**Given information**.
□ □ □ □

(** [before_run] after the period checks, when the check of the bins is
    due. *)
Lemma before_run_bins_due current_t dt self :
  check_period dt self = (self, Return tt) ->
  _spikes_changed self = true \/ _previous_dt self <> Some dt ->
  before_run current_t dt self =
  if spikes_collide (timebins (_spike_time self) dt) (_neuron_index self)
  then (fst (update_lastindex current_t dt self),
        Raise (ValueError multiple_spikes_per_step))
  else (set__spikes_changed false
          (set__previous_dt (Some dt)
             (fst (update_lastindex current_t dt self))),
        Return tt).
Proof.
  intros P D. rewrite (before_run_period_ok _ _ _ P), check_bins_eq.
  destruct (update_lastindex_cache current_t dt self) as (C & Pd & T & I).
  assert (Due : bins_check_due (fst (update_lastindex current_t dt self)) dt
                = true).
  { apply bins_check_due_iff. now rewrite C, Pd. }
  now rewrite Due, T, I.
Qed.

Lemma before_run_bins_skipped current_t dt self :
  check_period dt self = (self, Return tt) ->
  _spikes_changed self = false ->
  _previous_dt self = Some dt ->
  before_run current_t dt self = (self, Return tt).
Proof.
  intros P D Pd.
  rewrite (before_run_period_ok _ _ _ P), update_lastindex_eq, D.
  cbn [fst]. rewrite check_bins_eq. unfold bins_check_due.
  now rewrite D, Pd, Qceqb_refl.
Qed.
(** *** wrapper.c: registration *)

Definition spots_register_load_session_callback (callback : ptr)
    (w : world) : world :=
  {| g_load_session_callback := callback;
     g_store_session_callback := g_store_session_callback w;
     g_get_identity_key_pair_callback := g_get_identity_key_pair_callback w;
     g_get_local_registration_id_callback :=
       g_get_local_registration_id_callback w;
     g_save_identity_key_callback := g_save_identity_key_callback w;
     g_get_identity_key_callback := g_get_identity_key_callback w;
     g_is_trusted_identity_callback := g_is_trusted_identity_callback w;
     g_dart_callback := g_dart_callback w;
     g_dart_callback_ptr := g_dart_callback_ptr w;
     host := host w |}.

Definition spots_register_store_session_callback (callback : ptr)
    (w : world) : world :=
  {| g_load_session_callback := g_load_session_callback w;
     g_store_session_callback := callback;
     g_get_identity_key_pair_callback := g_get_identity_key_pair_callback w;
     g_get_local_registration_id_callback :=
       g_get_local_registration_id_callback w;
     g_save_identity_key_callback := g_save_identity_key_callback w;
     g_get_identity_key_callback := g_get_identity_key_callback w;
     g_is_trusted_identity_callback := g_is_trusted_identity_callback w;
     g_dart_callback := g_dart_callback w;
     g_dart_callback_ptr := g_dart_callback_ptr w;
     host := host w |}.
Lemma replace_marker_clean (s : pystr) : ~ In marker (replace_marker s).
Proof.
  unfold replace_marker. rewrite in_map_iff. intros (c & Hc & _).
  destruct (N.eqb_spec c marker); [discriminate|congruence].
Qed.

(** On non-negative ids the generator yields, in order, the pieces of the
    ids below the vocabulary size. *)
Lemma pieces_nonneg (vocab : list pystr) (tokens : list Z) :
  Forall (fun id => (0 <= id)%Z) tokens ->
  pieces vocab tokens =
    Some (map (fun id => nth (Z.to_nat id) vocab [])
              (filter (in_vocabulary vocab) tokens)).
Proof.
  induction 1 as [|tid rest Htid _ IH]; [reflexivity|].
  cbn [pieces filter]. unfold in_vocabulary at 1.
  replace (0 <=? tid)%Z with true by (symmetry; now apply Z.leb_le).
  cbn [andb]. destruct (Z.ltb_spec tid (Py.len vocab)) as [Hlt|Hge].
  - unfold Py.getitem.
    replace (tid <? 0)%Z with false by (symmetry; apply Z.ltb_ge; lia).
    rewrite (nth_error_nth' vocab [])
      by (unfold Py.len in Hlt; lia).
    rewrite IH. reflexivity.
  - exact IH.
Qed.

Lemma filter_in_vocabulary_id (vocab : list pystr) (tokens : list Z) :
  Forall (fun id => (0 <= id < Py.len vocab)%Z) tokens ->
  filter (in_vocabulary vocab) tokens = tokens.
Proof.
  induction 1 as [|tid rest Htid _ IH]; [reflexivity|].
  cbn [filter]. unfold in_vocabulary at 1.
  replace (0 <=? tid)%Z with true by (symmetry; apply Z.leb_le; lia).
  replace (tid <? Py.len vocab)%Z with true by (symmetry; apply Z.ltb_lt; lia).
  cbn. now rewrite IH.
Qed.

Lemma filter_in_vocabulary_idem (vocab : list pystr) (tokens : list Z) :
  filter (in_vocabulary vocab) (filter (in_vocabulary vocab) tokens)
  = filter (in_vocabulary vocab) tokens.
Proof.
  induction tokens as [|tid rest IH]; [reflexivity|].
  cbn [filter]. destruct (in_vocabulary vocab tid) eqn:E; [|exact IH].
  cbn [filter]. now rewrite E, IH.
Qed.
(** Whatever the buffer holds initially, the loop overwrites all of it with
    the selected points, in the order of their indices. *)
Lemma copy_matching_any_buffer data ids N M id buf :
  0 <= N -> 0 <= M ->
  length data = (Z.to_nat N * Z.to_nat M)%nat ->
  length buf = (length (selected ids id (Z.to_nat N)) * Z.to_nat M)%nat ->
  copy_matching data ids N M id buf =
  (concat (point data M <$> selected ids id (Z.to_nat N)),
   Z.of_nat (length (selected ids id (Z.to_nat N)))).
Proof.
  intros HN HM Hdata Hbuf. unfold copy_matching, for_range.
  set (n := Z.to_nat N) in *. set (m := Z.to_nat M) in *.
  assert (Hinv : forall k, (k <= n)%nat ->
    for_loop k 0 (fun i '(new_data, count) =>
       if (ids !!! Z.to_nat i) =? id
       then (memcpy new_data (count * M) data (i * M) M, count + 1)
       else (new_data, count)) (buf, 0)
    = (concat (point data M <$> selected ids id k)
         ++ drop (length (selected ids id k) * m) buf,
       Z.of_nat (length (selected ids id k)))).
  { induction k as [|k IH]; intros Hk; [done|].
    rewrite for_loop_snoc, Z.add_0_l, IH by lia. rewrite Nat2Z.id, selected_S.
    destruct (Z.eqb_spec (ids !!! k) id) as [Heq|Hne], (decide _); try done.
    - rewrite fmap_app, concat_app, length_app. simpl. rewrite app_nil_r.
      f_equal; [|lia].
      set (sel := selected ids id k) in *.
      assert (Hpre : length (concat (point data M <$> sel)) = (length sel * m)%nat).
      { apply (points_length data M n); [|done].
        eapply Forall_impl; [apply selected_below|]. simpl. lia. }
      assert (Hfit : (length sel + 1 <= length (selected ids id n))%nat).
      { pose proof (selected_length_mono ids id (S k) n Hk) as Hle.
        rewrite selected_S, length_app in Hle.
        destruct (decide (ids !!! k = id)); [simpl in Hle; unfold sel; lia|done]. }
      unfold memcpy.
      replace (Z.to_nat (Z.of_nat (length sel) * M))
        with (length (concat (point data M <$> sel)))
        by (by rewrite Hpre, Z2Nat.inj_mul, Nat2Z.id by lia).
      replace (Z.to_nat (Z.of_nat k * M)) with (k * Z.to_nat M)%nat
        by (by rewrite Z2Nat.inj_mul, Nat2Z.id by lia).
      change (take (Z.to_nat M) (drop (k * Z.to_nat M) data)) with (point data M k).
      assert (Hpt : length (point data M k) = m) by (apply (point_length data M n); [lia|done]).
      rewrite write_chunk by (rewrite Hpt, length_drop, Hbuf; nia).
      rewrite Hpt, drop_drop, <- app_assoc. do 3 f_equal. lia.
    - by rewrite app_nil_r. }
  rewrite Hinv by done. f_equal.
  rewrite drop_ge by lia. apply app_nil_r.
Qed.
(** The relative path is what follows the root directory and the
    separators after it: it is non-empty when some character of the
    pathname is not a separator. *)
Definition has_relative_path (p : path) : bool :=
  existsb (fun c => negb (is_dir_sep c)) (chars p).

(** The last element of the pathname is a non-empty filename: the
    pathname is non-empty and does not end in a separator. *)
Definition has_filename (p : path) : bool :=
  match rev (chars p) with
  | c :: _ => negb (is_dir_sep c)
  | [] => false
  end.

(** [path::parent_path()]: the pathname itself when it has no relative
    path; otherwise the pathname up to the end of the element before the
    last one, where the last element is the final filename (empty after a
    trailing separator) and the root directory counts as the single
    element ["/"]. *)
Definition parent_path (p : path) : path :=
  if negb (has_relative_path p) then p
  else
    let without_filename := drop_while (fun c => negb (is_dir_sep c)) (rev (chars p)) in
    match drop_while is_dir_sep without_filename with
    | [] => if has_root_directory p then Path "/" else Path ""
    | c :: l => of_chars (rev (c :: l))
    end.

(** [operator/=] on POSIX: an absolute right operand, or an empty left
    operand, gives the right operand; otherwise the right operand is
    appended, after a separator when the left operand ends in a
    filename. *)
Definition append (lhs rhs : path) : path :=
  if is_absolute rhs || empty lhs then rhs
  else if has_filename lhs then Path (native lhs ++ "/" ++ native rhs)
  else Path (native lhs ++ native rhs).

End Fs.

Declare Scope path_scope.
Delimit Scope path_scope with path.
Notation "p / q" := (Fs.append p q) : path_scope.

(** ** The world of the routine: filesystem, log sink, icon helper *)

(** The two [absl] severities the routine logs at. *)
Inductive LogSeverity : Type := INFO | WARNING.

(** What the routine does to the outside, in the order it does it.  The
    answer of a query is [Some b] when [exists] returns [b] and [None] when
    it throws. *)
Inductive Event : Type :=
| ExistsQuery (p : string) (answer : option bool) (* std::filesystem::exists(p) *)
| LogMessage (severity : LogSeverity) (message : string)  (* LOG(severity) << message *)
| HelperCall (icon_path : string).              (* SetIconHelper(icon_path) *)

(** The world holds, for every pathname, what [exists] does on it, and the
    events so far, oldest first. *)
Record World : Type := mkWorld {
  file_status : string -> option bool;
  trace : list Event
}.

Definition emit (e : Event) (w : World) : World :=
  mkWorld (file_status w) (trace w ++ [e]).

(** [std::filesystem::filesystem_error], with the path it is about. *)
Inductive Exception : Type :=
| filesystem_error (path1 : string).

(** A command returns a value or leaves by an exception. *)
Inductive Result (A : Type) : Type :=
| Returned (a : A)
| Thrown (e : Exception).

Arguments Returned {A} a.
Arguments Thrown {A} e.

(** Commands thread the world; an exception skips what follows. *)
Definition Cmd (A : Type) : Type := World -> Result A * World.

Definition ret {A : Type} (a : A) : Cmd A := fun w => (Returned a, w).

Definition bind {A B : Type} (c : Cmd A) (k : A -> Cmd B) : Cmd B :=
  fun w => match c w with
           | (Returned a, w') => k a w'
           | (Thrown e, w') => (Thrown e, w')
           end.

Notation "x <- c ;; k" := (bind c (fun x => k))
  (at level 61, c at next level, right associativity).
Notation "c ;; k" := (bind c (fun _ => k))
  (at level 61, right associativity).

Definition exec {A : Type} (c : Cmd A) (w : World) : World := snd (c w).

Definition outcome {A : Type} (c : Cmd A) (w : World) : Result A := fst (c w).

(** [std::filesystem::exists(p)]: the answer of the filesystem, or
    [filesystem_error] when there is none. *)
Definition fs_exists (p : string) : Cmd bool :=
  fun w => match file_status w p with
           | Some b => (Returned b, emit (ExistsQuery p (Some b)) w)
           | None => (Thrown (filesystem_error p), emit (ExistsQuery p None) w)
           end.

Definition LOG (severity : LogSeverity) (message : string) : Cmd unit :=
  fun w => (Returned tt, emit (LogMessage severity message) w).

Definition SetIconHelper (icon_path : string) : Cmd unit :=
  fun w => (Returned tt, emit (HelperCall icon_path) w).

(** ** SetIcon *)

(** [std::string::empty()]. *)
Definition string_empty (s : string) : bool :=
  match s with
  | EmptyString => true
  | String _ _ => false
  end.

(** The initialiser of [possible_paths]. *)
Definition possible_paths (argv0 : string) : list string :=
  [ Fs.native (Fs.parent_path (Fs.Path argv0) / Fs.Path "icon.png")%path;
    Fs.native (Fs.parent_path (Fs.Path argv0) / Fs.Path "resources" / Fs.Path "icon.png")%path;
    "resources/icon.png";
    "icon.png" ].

□ □ □ □

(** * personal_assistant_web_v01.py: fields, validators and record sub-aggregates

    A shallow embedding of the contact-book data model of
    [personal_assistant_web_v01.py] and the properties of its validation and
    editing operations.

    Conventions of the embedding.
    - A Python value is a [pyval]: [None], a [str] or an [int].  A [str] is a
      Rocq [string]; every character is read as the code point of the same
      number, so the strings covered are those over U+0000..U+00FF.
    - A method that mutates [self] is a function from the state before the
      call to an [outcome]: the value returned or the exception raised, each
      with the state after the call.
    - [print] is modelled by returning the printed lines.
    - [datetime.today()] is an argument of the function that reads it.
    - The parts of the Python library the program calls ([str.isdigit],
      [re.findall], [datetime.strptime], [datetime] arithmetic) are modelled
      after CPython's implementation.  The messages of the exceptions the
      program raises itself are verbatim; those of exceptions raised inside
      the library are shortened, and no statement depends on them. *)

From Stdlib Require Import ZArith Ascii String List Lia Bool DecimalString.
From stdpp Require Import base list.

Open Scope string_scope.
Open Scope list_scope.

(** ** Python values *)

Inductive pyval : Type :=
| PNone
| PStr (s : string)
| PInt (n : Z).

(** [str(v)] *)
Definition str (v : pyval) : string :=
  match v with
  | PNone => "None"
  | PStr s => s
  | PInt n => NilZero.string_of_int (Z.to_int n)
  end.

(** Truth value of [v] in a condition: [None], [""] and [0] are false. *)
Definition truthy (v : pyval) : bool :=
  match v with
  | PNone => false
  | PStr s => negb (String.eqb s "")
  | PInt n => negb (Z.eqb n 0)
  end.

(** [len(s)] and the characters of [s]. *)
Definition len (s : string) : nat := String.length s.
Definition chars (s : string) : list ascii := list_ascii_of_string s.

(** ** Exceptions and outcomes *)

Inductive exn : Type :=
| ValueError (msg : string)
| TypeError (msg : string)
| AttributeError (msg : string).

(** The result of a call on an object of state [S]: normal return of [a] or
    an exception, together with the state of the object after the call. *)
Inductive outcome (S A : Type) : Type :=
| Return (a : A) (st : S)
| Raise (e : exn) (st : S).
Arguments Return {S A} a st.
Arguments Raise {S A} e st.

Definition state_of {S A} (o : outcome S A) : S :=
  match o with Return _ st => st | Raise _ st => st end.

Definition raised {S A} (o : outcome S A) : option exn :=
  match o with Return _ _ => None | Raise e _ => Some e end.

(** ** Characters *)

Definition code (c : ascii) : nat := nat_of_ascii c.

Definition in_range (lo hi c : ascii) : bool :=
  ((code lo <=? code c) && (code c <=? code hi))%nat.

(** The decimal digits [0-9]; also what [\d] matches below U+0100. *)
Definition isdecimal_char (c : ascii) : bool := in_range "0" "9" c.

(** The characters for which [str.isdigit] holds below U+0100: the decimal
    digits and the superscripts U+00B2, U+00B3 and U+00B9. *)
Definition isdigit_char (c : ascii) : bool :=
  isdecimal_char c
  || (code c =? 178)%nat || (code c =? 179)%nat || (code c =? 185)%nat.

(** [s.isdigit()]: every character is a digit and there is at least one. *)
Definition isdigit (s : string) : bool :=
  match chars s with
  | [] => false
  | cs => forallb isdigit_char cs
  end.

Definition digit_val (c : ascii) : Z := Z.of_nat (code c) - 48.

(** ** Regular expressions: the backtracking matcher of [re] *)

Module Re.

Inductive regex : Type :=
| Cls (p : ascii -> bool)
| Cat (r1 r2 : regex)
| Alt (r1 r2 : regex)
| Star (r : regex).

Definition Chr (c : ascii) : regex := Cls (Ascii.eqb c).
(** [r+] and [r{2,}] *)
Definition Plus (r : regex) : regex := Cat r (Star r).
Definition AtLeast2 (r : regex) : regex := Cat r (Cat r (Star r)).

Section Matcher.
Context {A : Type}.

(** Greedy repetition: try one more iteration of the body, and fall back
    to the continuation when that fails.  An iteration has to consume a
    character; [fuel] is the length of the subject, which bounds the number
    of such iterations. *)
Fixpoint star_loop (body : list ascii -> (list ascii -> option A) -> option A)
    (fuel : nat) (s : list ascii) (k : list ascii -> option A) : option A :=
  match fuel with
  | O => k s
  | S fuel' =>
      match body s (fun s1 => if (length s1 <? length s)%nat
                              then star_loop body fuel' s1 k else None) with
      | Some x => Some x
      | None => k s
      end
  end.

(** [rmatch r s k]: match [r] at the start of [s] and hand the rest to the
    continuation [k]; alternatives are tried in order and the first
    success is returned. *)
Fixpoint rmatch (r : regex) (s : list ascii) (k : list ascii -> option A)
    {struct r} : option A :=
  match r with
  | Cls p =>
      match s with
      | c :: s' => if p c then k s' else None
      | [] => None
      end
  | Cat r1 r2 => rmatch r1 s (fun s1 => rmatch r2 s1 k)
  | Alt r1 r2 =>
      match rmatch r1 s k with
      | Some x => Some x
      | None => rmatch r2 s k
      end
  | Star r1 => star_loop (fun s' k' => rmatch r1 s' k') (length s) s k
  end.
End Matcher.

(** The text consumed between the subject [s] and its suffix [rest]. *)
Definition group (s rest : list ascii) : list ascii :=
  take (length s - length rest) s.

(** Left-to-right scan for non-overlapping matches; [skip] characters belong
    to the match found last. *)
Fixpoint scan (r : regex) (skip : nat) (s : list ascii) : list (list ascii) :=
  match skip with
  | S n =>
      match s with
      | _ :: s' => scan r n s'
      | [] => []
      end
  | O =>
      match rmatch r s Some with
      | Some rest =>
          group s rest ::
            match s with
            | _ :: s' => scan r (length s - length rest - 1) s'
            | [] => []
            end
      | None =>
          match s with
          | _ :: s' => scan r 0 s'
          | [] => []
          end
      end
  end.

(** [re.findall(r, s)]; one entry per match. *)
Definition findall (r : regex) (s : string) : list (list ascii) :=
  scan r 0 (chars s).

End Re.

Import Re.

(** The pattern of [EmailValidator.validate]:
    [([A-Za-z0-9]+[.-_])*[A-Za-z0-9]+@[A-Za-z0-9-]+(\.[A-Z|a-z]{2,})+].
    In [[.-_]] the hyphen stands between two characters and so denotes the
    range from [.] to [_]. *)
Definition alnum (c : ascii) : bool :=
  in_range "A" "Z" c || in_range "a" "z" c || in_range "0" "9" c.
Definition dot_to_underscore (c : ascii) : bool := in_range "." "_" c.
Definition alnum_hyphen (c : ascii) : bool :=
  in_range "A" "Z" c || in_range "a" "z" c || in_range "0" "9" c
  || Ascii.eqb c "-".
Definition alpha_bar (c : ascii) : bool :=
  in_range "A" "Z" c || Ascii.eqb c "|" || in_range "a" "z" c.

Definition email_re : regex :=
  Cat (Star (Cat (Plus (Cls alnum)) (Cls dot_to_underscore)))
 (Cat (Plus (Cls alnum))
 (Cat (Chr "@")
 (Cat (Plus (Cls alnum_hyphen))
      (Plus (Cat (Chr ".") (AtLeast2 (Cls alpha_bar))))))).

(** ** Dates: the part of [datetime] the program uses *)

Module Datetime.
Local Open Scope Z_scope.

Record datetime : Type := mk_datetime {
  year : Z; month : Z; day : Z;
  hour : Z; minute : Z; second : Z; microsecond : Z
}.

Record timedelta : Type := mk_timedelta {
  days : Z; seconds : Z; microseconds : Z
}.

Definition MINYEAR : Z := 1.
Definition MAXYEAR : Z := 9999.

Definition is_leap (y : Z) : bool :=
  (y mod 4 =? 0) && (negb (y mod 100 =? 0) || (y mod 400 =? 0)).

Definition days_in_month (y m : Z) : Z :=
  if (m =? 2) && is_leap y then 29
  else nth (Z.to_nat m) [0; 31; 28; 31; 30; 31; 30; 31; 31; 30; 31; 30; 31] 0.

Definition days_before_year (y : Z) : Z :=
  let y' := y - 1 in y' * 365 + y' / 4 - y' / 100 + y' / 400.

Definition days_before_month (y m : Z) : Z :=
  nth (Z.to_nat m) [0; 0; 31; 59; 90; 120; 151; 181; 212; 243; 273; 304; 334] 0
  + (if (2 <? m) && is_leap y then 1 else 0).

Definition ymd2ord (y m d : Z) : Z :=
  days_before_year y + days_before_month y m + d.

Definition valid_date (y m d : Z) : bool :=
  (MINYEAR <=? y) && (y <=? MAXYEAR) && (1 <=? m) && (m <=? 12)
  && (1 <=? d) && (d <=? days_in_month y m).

□ □ □ □

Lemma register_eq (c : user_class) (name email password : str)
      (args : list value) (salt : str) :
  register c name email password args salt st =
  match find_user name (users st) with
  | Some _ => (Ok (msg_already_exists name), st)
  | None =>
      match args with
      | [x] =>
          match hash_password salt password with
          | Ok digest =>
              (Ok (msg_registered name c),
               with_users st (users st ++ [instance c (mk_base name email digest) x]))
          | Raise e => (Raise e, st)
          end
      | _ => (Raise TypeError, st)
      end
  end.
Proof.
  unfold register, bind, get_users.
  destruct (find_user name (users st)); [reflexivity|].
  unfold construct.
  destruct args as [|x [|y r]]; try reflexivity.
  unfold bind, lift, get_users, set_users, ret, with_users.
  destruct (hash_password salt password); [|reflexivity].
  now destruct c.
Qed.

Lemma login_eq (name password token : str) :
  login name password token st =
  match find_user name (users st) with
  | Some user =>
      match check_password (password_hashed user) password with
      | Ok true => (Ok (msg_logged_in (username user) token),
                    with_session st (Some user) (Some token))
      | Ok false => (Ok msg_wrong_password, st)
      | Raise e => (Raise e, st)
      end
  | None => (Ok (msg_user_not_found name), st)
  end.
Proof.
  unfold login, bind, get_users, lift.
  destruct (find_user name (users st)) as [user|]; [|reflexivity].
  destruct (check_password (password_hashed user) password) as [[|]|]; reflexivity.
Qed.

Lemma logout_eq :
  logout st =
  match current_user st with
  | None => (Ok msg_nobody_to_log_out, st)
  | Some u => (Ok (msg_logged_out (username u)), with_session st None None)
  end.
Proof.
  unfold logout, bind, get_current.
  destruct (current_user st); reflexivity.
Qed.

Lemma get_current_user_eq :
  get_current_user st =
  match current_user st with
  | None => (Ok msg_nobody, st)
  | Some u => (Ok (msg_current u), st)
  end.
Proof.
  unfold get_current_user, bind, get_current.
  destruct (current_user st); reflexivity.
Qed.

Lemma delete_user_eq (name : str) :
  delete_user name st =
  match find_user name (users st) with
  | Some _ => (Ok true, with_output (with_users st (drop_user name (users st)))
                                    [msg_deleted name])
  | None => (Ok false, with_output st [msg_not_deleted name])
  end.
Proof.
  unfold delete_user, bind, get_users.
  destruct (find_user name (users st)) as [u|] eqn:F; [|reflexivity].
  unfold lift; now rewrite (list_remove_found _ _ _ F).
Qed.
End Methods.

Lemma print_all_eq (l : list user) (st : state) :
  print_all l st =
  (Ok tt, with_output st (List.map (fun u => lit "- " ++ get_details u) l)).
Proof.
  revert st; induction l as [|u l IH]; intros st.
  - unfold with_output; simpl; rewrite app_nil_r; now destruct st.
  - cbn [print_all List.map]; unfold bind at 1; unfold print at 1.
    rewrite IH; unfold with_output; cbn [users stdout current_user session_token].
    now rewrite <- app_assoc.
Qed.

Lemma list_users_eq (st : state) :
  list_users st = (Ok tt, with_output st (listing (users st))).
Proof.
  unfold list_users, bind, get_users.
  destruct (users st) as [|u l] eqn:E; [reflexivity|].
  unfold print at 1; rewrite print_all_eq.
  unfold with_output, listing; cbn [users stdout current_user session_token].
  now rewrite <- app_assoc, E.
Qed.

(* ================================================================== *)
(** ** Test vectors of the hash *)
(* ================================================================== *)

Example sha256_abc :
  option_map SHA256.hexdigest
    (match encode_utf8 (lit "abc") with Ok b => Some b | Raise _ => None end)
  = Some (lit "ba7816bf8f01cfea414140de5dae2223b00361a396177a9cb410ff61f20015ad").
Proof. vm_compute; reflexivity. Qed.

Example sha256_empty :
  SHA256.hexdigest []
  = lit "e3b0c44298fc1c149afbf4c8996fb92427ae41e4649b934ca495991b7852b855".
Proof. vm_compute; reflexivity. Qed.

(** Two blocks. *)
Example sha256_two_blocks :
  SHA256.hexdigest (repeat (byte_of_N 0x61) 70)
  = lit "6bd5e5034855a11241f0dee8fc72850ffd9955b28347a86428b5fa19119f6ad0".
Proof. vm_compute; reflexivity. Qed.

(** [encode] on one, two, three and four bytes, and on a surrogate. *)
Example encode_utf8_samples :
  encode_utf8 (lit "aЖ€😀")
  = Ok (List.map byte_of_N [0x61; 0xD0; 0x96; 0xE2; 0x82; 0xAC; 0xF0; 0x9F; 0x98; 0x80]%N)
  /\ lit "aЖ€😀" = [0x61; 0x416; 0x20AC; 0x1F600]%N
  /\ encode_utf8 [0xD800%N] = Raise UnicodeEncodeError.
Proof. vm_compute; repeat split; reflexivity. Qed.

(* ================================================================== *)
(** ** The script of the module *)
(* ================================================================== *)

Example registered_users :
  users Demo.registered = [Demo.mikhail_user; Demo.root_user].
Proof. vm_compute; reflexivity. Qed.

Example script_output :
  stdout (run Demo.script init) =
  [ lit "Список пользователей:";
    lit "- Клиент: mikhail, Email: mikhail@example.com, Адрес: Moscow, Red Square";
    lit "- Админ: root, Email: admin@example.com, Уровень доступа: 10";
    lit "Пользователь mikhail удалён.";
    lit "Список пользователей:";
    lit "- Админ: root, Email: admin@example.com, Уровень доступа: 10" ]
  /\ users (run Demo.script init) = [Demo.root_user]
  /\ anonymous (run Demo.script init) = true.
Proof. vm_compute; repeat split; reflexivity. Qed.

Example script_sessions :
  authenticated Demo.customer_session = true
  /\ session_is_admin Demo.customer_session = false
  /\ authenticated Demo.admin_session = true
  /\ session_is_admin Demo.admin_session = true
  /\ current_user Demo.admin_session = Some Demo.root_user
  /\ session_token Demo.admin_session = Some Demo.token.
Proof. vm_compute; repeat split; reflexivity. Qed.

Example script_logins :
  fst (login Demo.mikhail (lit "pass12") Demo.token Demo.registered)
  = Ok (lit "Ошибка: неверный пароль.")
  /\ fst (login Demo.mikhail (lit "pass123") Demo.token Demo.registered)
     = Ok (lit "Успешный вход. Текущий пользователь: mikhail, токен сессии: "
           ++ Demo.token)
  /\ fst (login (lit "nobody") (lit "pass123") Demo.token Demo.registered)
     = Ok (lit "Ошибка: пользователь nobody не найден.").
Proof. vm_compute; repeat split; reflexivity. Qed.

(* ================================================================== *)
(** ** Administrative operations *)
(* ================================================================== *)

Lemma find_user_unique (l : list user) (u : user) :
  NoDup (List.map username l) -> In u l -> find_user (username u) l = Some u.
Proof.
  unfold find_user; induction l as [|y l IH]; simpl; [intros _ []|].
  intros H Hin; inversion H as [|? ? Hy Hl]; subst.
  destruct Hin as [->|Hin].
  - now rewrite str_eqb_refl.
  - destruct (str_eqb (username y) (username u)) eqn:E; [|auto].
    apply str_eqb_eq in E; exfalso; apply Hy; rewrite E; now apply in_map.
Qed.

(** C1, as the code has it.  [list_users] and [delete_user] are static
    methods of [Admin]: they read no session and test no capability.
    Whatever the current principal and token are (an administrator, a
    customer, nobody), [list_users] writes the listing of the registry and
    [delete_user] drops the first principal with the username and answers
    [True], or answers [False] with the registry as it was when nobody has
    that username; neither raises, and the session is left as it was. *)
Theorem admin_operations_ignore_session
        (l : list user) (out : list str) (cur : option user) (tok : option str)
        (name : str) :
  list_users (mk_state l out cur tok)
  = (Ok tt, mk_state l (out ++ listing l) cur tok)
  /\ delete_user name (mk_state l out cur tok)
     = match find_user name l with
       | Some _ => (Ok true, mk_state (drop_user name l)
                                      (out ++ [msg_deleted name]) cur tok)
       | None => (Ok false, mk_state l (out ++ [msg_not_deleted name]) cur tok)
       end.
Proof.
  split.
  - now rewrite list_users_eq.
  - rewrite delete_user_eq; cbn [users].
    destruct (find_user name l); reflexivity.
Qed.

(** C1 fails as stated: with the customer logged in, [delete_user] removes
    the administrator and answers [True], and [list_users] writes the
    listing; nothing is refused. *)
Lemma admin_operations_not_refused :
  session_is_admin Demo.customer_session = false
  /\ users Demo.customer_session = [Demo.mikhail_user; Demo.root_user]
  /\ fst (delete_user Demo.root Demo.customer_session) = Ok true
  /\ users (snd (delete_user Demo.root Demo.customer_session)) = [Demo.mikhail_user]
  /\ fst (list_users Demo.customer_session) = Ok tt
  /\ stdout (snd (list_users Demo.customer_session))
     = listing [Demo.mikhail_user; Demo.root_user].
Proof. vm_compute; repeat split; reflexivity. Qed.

□ □ □ □

**Task brief**. Among the lines above, find the one with "(** [before_run] after" and the one with "rewrite (before_run_period_ok _ _ _ P), update_lastindex_eq, D.". Quote both and everything between them, exactly.

**Answer below**.
(** [before_run] after the period checks, when the check of the bins is
    due. *)
Lemma before_run_bins_due current_t dt self :
  check_period dt self = (self, Return tt) ->
  _spikes_changed self = true \/ _previous_dt self <> Some dt ->
  before_run current_t dt self =
  if spikes_collide (timebins (_spike_time self) dt) (_neuron_index self)
  then (fst (update_lastindex current_t dt self),
        Raise (ValueError multiple_spikes_per_step))
  else (set__spikes_changed false
          (set__previous_dt (Some dt)
             (fst (update_lastindex current_t dt self))),
        Return tt).
Proof.
  intros P D. rewrite (before_run_period_ok _ _ _ P), check_bins_eq.
  destruct (update_lastindex_cache current_t dt self) as (C & Pd & T & I).
  assert (Due : bins_check_due (fst (update_lastindex current_t dt self)) dt
                = true).
  { apply bins_check_due_iff. now rewrite C, Pd. }
  now rewrite Due, T, I.
Qed.

Lemma before_run_bins_skipped current_t dt self :
  check_period dt self = (self, Return tt) ->
  _spikes_changed self = false ->
  _previous_dt self = Some dt ->
  before_run current_t dt self = (self, Return tt).
Proof.
  intros P D Pd.
  rewrite (before_run_period_ok _ _ _ P), update_lastindex_eq, D.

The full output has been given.